TO DO
Your answer must be the lines of the entries below, exactly as written, from the first line through the line containing "assert (Hw53 : 1 <= w < 2 ^ 53)".
(EXCERPTED RECORDS Opens)
(** A mantissa [M] in units of [1/S] within one unit of [16 w / 9], and equal
    to it when that is an integer, truncates to [16 w / 9] rounded down. *)
Lemma trunc_quot (M S w : Z) :
  10 <= S -> 0 < w ->
  9 * (M - 1) <= 16 * w * S < 9 * (M + 1) ->
  ((16 * w) mod 9 = 0 -> M = 16 * w / 9 * S) ->
  M / S = 16 * w / 9.
Proof.
  intros HS Hw Hbr Hexact.
  pose proof (Z.div_mod (16 * w) 9 ltac:(lia)) as Hdm.
  pose proof (Z.mod_pos_bound (16 * w) 9 ltac:(lia)) as Hmb.
  set (F := 16 * w / 9) in *. set (rho := (16 * w) mod 9) in *.
  destruct (Z.eq_dec rho 0) as [H0 | H0].
  - rewrite (Hexact H0). apply Z.div_mul. lia.
  - symmetry. apply Z.div_unique with (r := M - F * S); [| lia].
    assert (E : 16 * w * S = 9 * (F * S) + rho * S) by (rewrite Hdm; ring).
    assert (1 * S <= rho * S) by (apply Z.mul_le_mono_nonneg_r; lia).
    assert (rho * S <= 8 * S) by (apply Z.mul_le_mono_nonneg_r; lia).
    lia.
Qed.

Lemma to_int_neg (M : positive) (E : Z) :
  E < 0 -> PyFloat.to_int (S754_finite false M E) = Ok (Zpos M / 2 ^ (- E)).
Proof.
  intros HE. destruct E as [| p | p]; [lia | lia | reflexivity].
Qed.

(** [int(w / TARGET_RATIO)] *)
Lemma div_ratio_to_int (w : Z) :
  1 <= w < 2 ^ 31 ->
  (scaled <- PyFloat.truediv_int_float w TARGET_RATIO ;; PyFloat.to_int scaled)
    = Ok (16 * w / 9).
Proof.
  intros Hw.
  assert (Hw53 : 1 <= w < 2 ^ 53)
    by (change (2 ^ 31) with 2147483648 in Hw; rewrite pow53; lia).
  destruct (of_int_spec w Hw53) as (m1 & e1 & Eq1 & Hm1 & He1 & Hv1).
  assert (He1' : e1 <= -22) by (apply (small_exponent w (Zpos m1)); lia).
  unfold PyFloat.truediv_int_float. rewrite TARGET_RATIO_eq. cbn [PyFloat.is_zero].
  rewrite Eq1. cbn [bind].
  set (tr := 5066549580791808%positive).
  assert (Htr : Zpos tr = 9 * 2 ^ 49) by reflexivity.
  assert (Htr' : 2 ^ 52 <= Zpos tr < 2 ^ 53) by (split; [discriminate | reflexivity]).
  destruct (SFdiv_spec m1 tr e1 (-53) Hm1 Htr' ltac:(lia) ltac:(lia))
    as (M & E & t & Eq & HM & HE & Ht & Hbr & Hexact).
  rewrite Eq.
  replace (e1 - -53 - 53 + t) with (e1 + t) in HE by lia.
  rewrite to_int_neg by lia. f_equal.
  assert (P49 : 0 < 2 ^ 49) by (apply pow2_pos; lia).
  assert (Pt : 0 < 2 ^ t) by (apply pow2_pos; lia).
  set (S := 2 ^ (- E)).
  assert (HS : 2 ^ (- e1) = S * 2 ^ t).
  { unfold S. rewrite <- Z.pow_add_r by lia. f_equal. lia. }
  assert (HS20 : 10 <= S).
  { unfold S. assert (2 ^ 20 <= 2 ^ (- E)) by (apply Z.pow_le_mono_r; lia).
    change (2 ^ 20) with 1048576 in H. lia. }
  rewrite Hv1, HS, Htr in Hbr, Hexact.
  replace (2 ^ 53) with (16 * 2 ^ 49) in Hbr, Hexact by reflexivity.
  apply trunc_quot; [exact HS20 | lia | | ].
  - assert (B1 : 9 * (Zpos M - 1) * (2 ^ t * 2 ^ 49) <= 16 * w * S * (2 ^ t * 2 ^ 49)) by lia.
    assert (B2 : 16 * w * S * (2 ^ t * 2 ^ 49) < 9 * (Zpos M + 1) * (2 ^ t * 2 ^ 49)) by lia.
    assert (PP : 0 < 2 ^ t * 2 ^ 49) by lia.
    apply Z.mul_le_mono_pos_r in B1; [| exact PP].
    apply Z.mul_lt_mono_pos_r in B2; [| exact PP]. lia.
  - intros Hrho.
    pose proof (Z.div_mod (16 * w) 9 ltac:(lia)) as Hdm. rewrite Hrho in Hdm.
    set (F := 16 * w / 9) in *.
    assert (HF : 1 <= F < 2 ^ 53)
      by (change (2 ^ 31) with 2147483648 in Hw; rewrite pow53; lia).
    destruct (binary_normalize_int F HF) as (MF & EF & _ & HMF & HEF & HvF).
    assert (P1 : 0 < 2 ^ (- e1)) by (apply pow2_pos; lia).
    assert (PF : 0 < 2 ^ (- EF)) by (apply pow2_pos; lia).
    assert (Hal : - EF <= - e1 /\ Zpos MF * 2 ^ (- e1 - - EF) = F * 2 ^ (- e1)).
    { apply pow2_align; [lia | lia | | rewrite HvF; ring].
      assert (9 * (F * 2 ^ (- e1)) = 16 * Zpos m1) by (rewrite Hv1; lia).
      rewrite pow52, pow53 in *. lia. }
    destruct Hal as [Hk Hprod].
    destruct (Hexact (Zpos MF) (- e1 - - EF) HMF ltac:(lia)) as [EM Et].
    { rewrite Hprod. rewrite <- HS. lia. }
    rewrite EM, HvF. unfold S. do 2 f_equal. lia.
Qed.

(** A quotient [M * c] of [w] by [h], in units of [1/(16 C)], within one unit
    in the last place [c] of [w / h] and exact when [w / h] is 9/16, is above
    9/16 exactly when [w / h] is. *)
Lemma ratio_decision (M c h w C : Z) :
  2 ^ 52 <= M < 2 ^ 53 -> 0 < c -> 1 <= h < 2 ^ 31 -> 1 <= w -> 0 < C ->
  (M - 1) * c * h <= 16 * w * C < (M + 1) * c * h ->
  (16 * w = 9 * h -> M * c = 9 * C) ->
  (9 * C < M * c <-> 9 * h < 16 * w).
Proof.
  intros HM Hc Hh Hw HC [Hlo Hhi] Hexact.
  rewrite pow52, pow53 in HM. change (2 ^ 31) with 2147483648 in Hh.
  set (X := c * h) in *.
  assert (HX : 0 < X) by (unfold X; nia).
  replace ((M - 1) * c * h) with ((M - 1) * X) in Hlo by (unfold X; ring).
  replace ((M + 1) * c * h) with ((M + 1) * X) in Hhi by (unfold X; ring).
  assert (HXc : X < 2147483648 * c) by (unfold X; nia).
  split.
  - (* the quotient rounds above 9/16 *)
    intros Hgt.
    destruct (Z_lt_ge_dec (9 * h) (16 * w)) as [H | H]; [exact H | exfalso].
    destruct (Z.eq_dec (16 * w) (9 * h)) as [He | Hne].
    + specialize (Hexact He). lia.
    + assert (H1 : 16 * w * C <= (9 * h - 1) * C)
        by (apply Z.mul_le_mono_nonneg_r; lia).
      assert (H2 : 9 * C * h < M * c * h)
        by (apply Z.mul_lt_mono_pos_r; lia).
      replace (M * c * h) with (M * X) in H2 by (unfold X; ring).
      (* C < X, while (M - 1) * X <= 9 * h * C *)
      assert (H3 : C < X) by lia.
      assert (H4 : 4503599627370495 * X <= (M - 1) * X)
        by (apply Z.mul_le_mono_nonneg_r; lia).
      assert (H5 : h * C <= 2147483647 * C)
        by (apply Z.mul_le_mono_nonneg_r; lia).
      lia.
  - intros Hlt.
    destruct (Z_lt_ge_dec (9 * C) (M * c)) as [H | H]; [exact H | exfalso].
    assert (H1 : (9 * h + 1) * C <= 16 * w * C)
      by (apply Z.mul_le_mono_nonneg_r; lia).
    assert (H2 : M * c * h <= 9 * C * h)
      by (apply Z.mul_le_mono_nonneg_r; lia).
    replace (M * c * h) with (M * X) in H2 by (unfold X; ring).
    assert (H3 : C < X) by lia.
    assert (H4 : 4503599627370496 * X <= M * X)
      by (apply Z.mul_le_mono_nonneg_r; lia).
    assert (H5 : h * C <= 2147483647 * C)
      by (apply Z.mul_le_mono_nonneg_r; lia).
    lia.
Qed.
(EXCERPTED RECORDS Closes)
REPLY TO THE EXERCISE
(** A mantissa [M] in units of [1/S] within one unit of [16 w / 9], and equal
    to it when that is an integer, truncates to [16 w / 9] rounded down. *)
Lemma trunc_quot (M S w : Z) :
  10 <= S -> 0 < w ->
  9 * (M - 1) <= 16 * w * S < 9 * (M + 1) ->
  ((16 * w) mod 9 = 0 -> M = 16 * w / 9 * S) ->
  M / S = 16 * w / 9.
Proof.
  intros HS Hw Hbr Hexact.
  pose proof (Z.div_mod (16 * w) 9 ltac:(lia)) as Hdm.
  pose proof (Z.mod_pos_bound (16 * w) 9 ltac:(lia)) as Hmb.
  set (F := 16 * w / 9) in *. set (rho := (16 * w) mod 9) in *.
  destruct (Z.eq_dec rho 0) as [H0 | H0].
  - rewrite (Hexact H0). apply Z.div_mul. lia.
  - symmetry. apply Z.div_unique with (r := M - F * S); [| lia].
    assert (E : 16 * w * S = 9 * (F * S) + rho * S) by (rewrite Hdm; ring).
    assert (1 * S <= rho * S) by (apply Z.mul_le_mono_nonneg_r; lia).
    assert (rho * S <= 8 * S) by (apply Z.mul_le_mono_nonneg_r; lia).
    lia.
Qed.

Lemma to_int_neg (M : positive) (E : Z) :
  E < 0 -> PyFloat.to_int (S754_finite false M E) = Ok (Zpos M / 2 ^ (- E)).
Proof.
  intros HE. destruct E as [| p | p]; [lia | lia | reflexivity].
Qed.

(** [int(w / TARGET_RATIO)] *)
Lemma div_ratio_to_int (w : Z) :
  1 <= w < 2 ^ 31 ->
  (scaled <- PyFloat.truediv_int_float w TARGET_RATIO ;; PyFloat.to_int scaled)
    = Ok (16 * w / 9).
Proof.
  intros Hw.
  assert (Hw53 : 1 <= w < 2 ^ 53)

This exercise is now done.